There were six studies showing that ivermectin was significantly better than controls in producing the desired outcome, while the rest showed the opposite result. There were five studies showing that ivermectin did not significantly reduce viral load, only one study showed otherwise. There are three studies that show ivermectin significantly reduces symptoms, while two other studies show the opposite. This result is different from Popp 2021 which shows that from fourteen studies there are no study comparing ivermectin to an intervention with proven efficacy [33].

This research is in line with Popp and Roman's showing uncertain results about the efficacy and safety of ivermectin used to treat or prevent COVID-19. Limitation of this study was the number of RCTs that met the inclusion criteria was small, heterogeneity was found in terms of the number of samples, controls used, different outcomes. This result is also in line with other studies [32, 33].

CONCLUSION

Based on the description above, it has been found that heterogeneity or variation between studies that investigated the effect of Ivermectin administration in COVID-19 patients on mortality or deterioration was statistically significant. This meta-analysis presents evidence with low certainty that Ivermectin reduces the need for mechanical ventilation or escalation cure. Yet, Ivermectin may not benefit from reducing day to negativity (DTN), length of stay (LoS) and symptom reduction.

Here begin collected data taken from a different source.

(* ===== verification/GoStd.v ===== *)
(** * GoStd: the parts of the Go language and standard library the repository uses

    Go strings are byte sequences ([String.string], one [ascii] per byte).
    Modelled here: UTF-8 decoding ([unicode/utf8]), the functions of [strings],
    and the canonical header keys and header maps of [net/http]. *)

From S2P Require Import Prelude.
Local Open Scope N_scope.

(** ** Bytes *)

Definition byte (c : ascii) : N := N_of_ascii c.

Definition in_range (lo hi b : N) : bool := (lo <=? b) && (b <=? hi).

Definition chr (b : N) : string := String (ascii_of_N b) "".

(** The double quote, and text written with single quotes for it. *)
Definition dquote : ascii := ascii_of_N 34.

Fixpoint dq (s : string) : string :=
  match s with
  | "" => ""
  | String c s => String (if Ascii.eqb c "'"%char then dquote else c) (dq s)
  end.

Fixpoint str_take (n : nat) (s : string) : string :=
  match n, s with
  | S n, String c s => String c (str_take n s)
  | _, _ => ""
  end.

Fixpoint str_drop (n : nat) (s : string) : string :=
  match n, s with
  | O, _ => s
  | S n, String _ s => str_drop n s
  | S _, "" => ""
  end.

Fixpoint str_concat (l : list string) : string :=
  match l with [] => "" | s :: l => s +:+ str_concat l end.

(** ** unicode/utf8 *)

Definition RuneError : N := 65533.

(** [utf8.DecodeRuneInString]: the rune at the head of the string and its width
    in bytes; [(RuneError, 0)] on the empty string and [(RuneError, 1)] on an
    invalid encoding (overlong forms, surrogates and values above U+10FFFF
    included: they are excluded by the range of the second byte). *)
Definition DecodeRune (s : string) : N * nat :=
  match s with
  | "" => (RuneError, O)
  | String c0 s0 =>
    let b0 := byte c0 in
    if b0 <? 128 then (b0, 1%nat)
    else if (b0 <? 194) || (244 <? b0) then (RuneError, 1%nat)
    else match s0 with
    | "" => (RuneError, 1%nat)
    | String c1 s1 =>
      let b1 := byte c1 in
      if b0 <? 224 then
        if in_range 128 191 b1 then ((b0 - 192) * 64 + (b1 - 128), 2%nat)
        else (RuneError, 1%nat)
      else
        let lo := if b0 =? 224 then 160 else if b0 =? 240 then 144 else 128 in
        let hi := if b0 =? 237 then 159 else if b0 =? 244 then 143 else 191 in
        if negb (in_range lo hi b1) then (RuneError, 1%nat)
        else match s1 with
        | "" => (RuneError, 1%nat)
        | String c2 s2 =>
          let b2 := byte c2 in
          if negb (in_range 128 191 b2) then (RuneError, 1%nat)
          else if b0 <? 240 then
            ((b0 - 224) * 4096 + (b1 - 128) * 64 + (b2 - 128), 3%nat)
          else match s2 with
          | "" => (RuneError, 1%nat)
          | String c3 _ =>
            let b3 := byte c3 in
            if negb (in_range 128 191 b3) then (RuneError, 1%nat)
            else ((b0 - 240) * 262144 + (b1 - 128) * 4096 + (b2 - 128) * 64
                  + (b3 - 128), 4%nat)
          end
        end
    end
  end.

(** [utf8.AppendRune] on the empty slice: the encoding of a rune, the encoding
    of U+FFFD for a surrogate or a value out of range. *)
Definition EncodeRune (r : N) : string :=
  if r <? 128 then chr r
  else if r <? 2048 then chr (192 + r / 64) +:+ chr (128 + r mod 64)
  else if (1114111 <? r) || in_range 55296 57343 r then
    chr 239 +:+ chr 191 +:+ chr 189
  else if r <? 65536 then
    chr (224 + r / 4096) +:+ chr (128 + (r / 64) mod 64) +:+ chr (128 + r mod 64)
  else
    chr (240 + r / 262144) +:+ chr (128 + (r / 4096) mod 64)
      +:+ chr (128 + (r / 64) mod 64) +:+ chr (128 + r mod 64).

(** [for i, r := range s]: the runes of a string, each with the bytes it was
    decoded from. Every round consumes at least one byte, so a fuel of
    [String.length s] is enough ([string_runes_concat]). *)
Fixpoint runes_fuel (fuel : nat) (s : string) : list (N * string) :=
  match fuel, s with
  | S fuel, String _ _ =>
      let (r, w) := DecodeRune s in
      (r, str_take w s) :: runes_fuel fuel (str_drop w s)
  | _, _ => []
  end.

Definition string_runes (s : string) : list (N * string) :=
  runes_fuel (String.length s) s.

(** [utf8.ValidString]. *)
Definition ValidString (s : string) : bool :=
  forallb (fun rw => negb ((rw.1 =? RuneError) && Nat.eqb (String.length rw.2) 1))
          (string_runes s).

(** [unicode.IsSpace]. *)
Definition IsSpace (r : N) : bool :=
  in_range 9 13 r || (r =? 32) || (r =? 133) || (r =? 160) || (r =? 5760)
  || in_range 8192 8202 r || (r =? 8232) || (r =? 8233) || (r =? 8239)
  || (r =? 8287) || (r =? 12288).

(** ** strings *)

Fixpoint drop_while {A} (f : A -> bool) (l : list A) : list A :=
  match l with
  | [] => []
  | x :: l' => if f x then drop_while f l' else l
  end.

(** [strings.TrimSpace]: drop the leading, then the trailing white-space runes.
    The trailing end is trimmed on the runes decoded from the front, which are
    the ones [DecodeLastRune] finds from the back: every byte that can start a
    rune starts one in both readings. *)
Definition TrimSpace (s : string) : string :=
  let space (rw : N * string) := IsSpace rw.1 in
  str_concat (map snd (rev (drop_while space (rev (drop_while space (string_runes s)))))).

Definition HasPrefix (s prefix : string) : bool := String.prefix prefix s.

(** [strings.TrimPrefix]. *)
Definition TrimPrefix (s prefix : string) : string :=
  if HasPrefix s prefix then str_drop (String.length prefix) s else s.

Fixpoint has_char (c : ascii) (s : string) : bool :=
  match s with "" => false | String d s => Ascii.eqb c d || has_char c s end.

(** [strings.TrimRight] with a cutset of ASCII bytes. *)
Fixpoint TrimRight (s cutset : string) : string :=
  match s with
  | "" => ""
  | String c s' =>
      let t := TrimRight s' cutset in
      if String.eqb t "" && has_char c cutset then "" else String c t
  end.

(** [strings.SplitN(s, sep, 2)] for a one-byte separator: the text before and
    after the first separator, or [None] when it does not occur (Go then returns
    a slice of one element). *)
Fixpoint SplitN2 (s : string) (sep : ascii) : option (string * string) :=
  match s with
  | "" => None
  | String c s' =>
      if Ascii.eqb c sep then Some ("", s')
      else match SplitN2 s' sep with
           | Some (a, b) => Some (String c a, b)
           | None => None
           end
  end.

(** [strings.Contains]. *)
Fixpoint Contains (s sub : string) : bool :=
  HasPrefix s sub
  || match s with "" => false | String _ s' => Contains s' sub end.

(** ** net/http headers *)

Definition is_upper (c : ascii) : bool := in_range 65 90 (byte c).
Definition is_lower (c : ascii) : bool := in_range 97 122 (byte c).
Definition to_upper (c : ascii) : ascii := if is_lower c then ascii_of_N (byte c - 32) else c.
Definition to_lower (c : ascii) : ascii := if is_upper c then ascii_of_N (byte c + 32) else c.

(** The bytes [textproto] accepts in a header field name (RFC 7230 tokens). *)
Definition is_token (c : ascii) : bool :=
  is_upper c || is_lower c || in_range 48 57 (byte c)
  || has_char c "!#$%&'*+-.^_`|~".

Fixpoint canonical_from (upper : bool) (s : string) : string :=
  match s with
  | "" => ""
  | String c s' =>
      String (if upper then to_upper c else to_lower c)
             (canonical_from (Ascii.eqb c "-"%char) s')
  end.

Fixpoint str_forall (f : ascii -> bool) (s : string) : bool :=
  match s with "" => true | String c s => f c && str_forall f s end.

(** [textproto.CanonicalMIMEHeaderKey]: the first letter and every letter after
    a hyphen in upper case, the others in lower case; a key with a byte that is
    not allowed in a field name is returned unchanged. *)
Definition CanonicalMIMEHeaderKey (s : string) : string :=
  if str_forall is_token s then canonical_from true s else s.

(** [http.Header]: a map from canonical keys to their values. *)
Abbreviation Header := (gmap string (list string)).

(** [Header.Get]: the first value of the key, or the empty string. *)
Definition Header_Get (h : Header) (key : string) : string :=
  match h !! CanonicalMIMEHeaderKey key with
  | Some (v :: _) => v
  | _ => ""
  end.

(** [Header.Set]. *)
Definition Header_Set (h : Header) (key value : string) : Header :=
  <[CanonicalMIMEHeaderKey key := [value]]> h.

(** [Header.Add]. *)
Definition Header_Add (h : Header) (key value : string) : Header :=
  let k := CanonicalMIMEHeaderKey key in
  <[k := default [] (h !! k) ++ [value]]> h.

(** [Header.Del]. *)
Definition Header_Del (h : Header) (key : string) : Header :=
  delete (CanonicalMIMEHeaderKey key) h.

(** ** Lemmas *)

Local Close Scope N_scope.

Lemma str_take_drop n s : str_take n s +:+ str_drop n s = s.
Proof.
  revert s. induction n as [|n IH]; intros [|c s]; cbn; [done..|]. by rewrite IH.
Qed.

Lemma length_str_drop n s : String.length (str_drop n s) = String.length s - n.
Proof.
  revert s. induction n as [|n IH]; intros [|c s]; cbn; [done..|]. by rewrite IH.
Qed.

Lemma str_concat_app l1 l2 : str_concat (l1 ++ l2) = str_concat l1 +:+ str_concat l2.
Proof. induction l1 as [|s l1 IH]; cbn; [done|]. by rewrite IH, append_assoc. Qed.

Lemma DecodeRune_width c s : 1 <= (DecodeRune (String c s)).2.
Proof. cbn. repeat case_match; cbn; lia. Qed.

Lemma runes_fuel_concat n s :
  String.length s <= n -> str_concat (map snd (runes_fuel n s)) = s.
Proof.
  revert s. induction n as [|n IH]; intros [|c s]; try done; [cbn; lia|].
  intros Hn. cbn [runes_fuel].
  pose proof (DecodeRune_width c s) as Hw.
  destruct (DecodeRune (String c s)) as [r w]; cbn [snd] in Hw.
  cbn [map snd str_concat]. rewrite IH; [by rewrite str_take_drop|].
  rewrite length_str_drop. cbn [String.length] in *. lia.
Qed.

(** The runes of a string cover all of its bytes: the fuel is enough. *)
Lemma string_runes_concat s : str_concat (map snd (string_runes s)) = s.
Proof. by apply runes_fuel_concat. Qed.

Definition is_ascii (c : ascii) : bool := (byte c <? 128)%N.

Lemma DecodeRune_ascii c s : is_ascii c = true -> DecodeRune (String c s) = (byte c, 1).
Proof. unfold is_ascii. cbn. by intros ->. Qed.

(** In ASCII text every byte is a rune. *)
Lemma runes_fuel_ascii n s :
  str_forall is_ascii s = true -> String.length s <= n ->
  runes_fuel n s = map (fun c => (byte c, String c "")) (String.list_ascii_of_string s).
Proof.
  revert s. induction n as [|n IH]; intros [|c s]; try done; [cbn; lia|].
  intros [Hc Hs]%andb_true_iff Hn. cbn [runes_fuel].
  rewrite DecodeRune_ascii by done. cbn. rewrite IH; [done|done|].
  cbn in Hn. lia.
Qed.

Lemma ValidString_ascii s : str_forall is_ascii s = true -> ValidString s = true.
Proof.
  intros Hs. unfold ValidString, string_runes. rewrite runes_fuel_ascii by done.
  apply forallb_forall. intros [r w] (c & [= <- <-] & Hc)%in_map_iff.
  assert (is_ascii c = true) as Hb.
  { revert Hc Hs. clear. induction s as [|d s IH]; cbn; [done|].
    intros [->|Hin] [Hd Hs]%andb_true_iff; auto. }
  unfold is_ascii in Hb. cbn. apply N.ltb_lt in Hb.
  destruct (N.eqb_spec (byte c) RuneError) as [Heq|]; [|done].
  rewrite Heq in Hb. unfold RuneError in Hb. lia.
Qed.

Lemma drop_while_last {A} (f : A -> bool) l x :
  f x = false -> exists l', drop_while f (l ++ [x]) = l' ++ [x].
Proof.
  intros Hx. induction l as [|y l IH]; cbn; [rewrite Hx; by exists []|].
  destruct (f y); [done|]. by exists (y :: l).
Qed.

(** Text that starts with an ASCII byte other than white space is not blank. *)
Lemma TrimSpace_head c s :
  is_ascii c = true -> IsSpace (byte c) = false -> TrimSpace (String c s) <> "".
Proof.
  intros Hc Hsp. unfold TrimSpace, string_runes. cbn [String.length runes_fuel].
  rewrite DecodeRune_ascii by done. cbn [drop_while fst snd str_take]. rewrite Hsp.
  cbn [rev]. edestruct (drop_while_last (fun rw : N * string => IsSpace rw.1)) as [l' ->]; [exact Hsp|].
  rewrite rev_app_distr. done.
Qed.

Lemma drop_while_suffix {A} (f : A -> bool) l :
  exists p, l = p ++ drop_while f l /\ Forall (fun x => f x = true) p.
Proof.
  induction l as [|x l (p & Hp & Hf)]; cbn; [by exists []|].
  destruct (f x) eqn:Hx; [|by exists []].
  exists (x :: p). cbn. split; [by f_equal|by constructor].
Qed.

Lemma HasPrefix_app p s : HasPrefix (p +:+ s) p = true.
Proof.
  unfold HasPrefix. induction p as [|c p IH]; [by destruct s|]. cbn.
  by destruct (ascii_dec c c).
Qed.

Lemma HasPrefix_iff s p : HasPrefix s p = true <-> exists u, s = p +:+ u.
Proof.
  split; [|intros [u ->]; apply HasPrefix_app]. unfold HasPrefix.
  revert s. induction p as [|c p IH]; intros s; [by exists s|].
  destruct s as [|d s]; [done|]. cbn. destruct (ascii_dec c d) as [->|]; [|done].
  intros [u ->]%IH. by exists u.
Qed.

Lemma TrimPrefix_app p s : TrimPrefix (p +:+ s) p = s.
Proof.
  unfold TrimPrefix. rewrite HasPrefix_app.
  induction p as [|c p IH]; cbn; auto.
Qed.

Lemma SplitN2_Some s c a b :
  SplitN2 s c = Some (a, b) -> s = a +:+ String c b /\ has_char c a = false.
Proof.
  revert a b. induction s as [|d s IH]; intros a b; cbn; [done|].
  destruct (Ascii.eqb_spec d c) as [->|Hne]; [by intros [= <- <-]|].
  destruct (SplitN2 s c) as [[a' b']|]; [|done]. intros [= <- <-].
  destruct (IH a' b' eq_refl) as [-> ?]. cbn. split; [done|].
  destruct (Ascii.eqb_spec c d); naive_solver.
Qed.

Lemma Header_Get_Set h k v : Header_Get (Header_Set h k v) k = v.
Proof. unfold Header_Get, Header_Set. by rewrite lookup_insert_eq. Qed.

Lemma Header_Get_Set_ne h k k' v :
  CanonicalMIMEHeaderKey k <> CanonicalMIMEHeaderKey k' ->
  Header_Get (Header_Set h k v) k' = Header_Get h k'.
Proof. intros ?. unfold Header_Get, Header_Set. by rewrite lookup_insert_ne. Qed.

#[export] Hint Rewrite TrimPrefix_app Header_Get_Set str_concat_app : fleet_rw.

This research also showed uncertain results about the efficacy and safety of Ivermectin used to treat or prevent COVID-19. Therefore, there is no sufficient evidence to support the use of Ivermectin in treating COVID-19 due to variation in results between studies.

ACKNOWLEDGEMENT

We would like to thank I Nengah Raka Swastika for nice editing of our figures. We also would like to thank Dean of the Faculty of Medicine and Chancellor of Udayana University, Bali, for supporting and encouraging this paper to be published.

FUNDING

Nil

AUTHORS CONTRIBUTIONS

All the authors have contributed equally.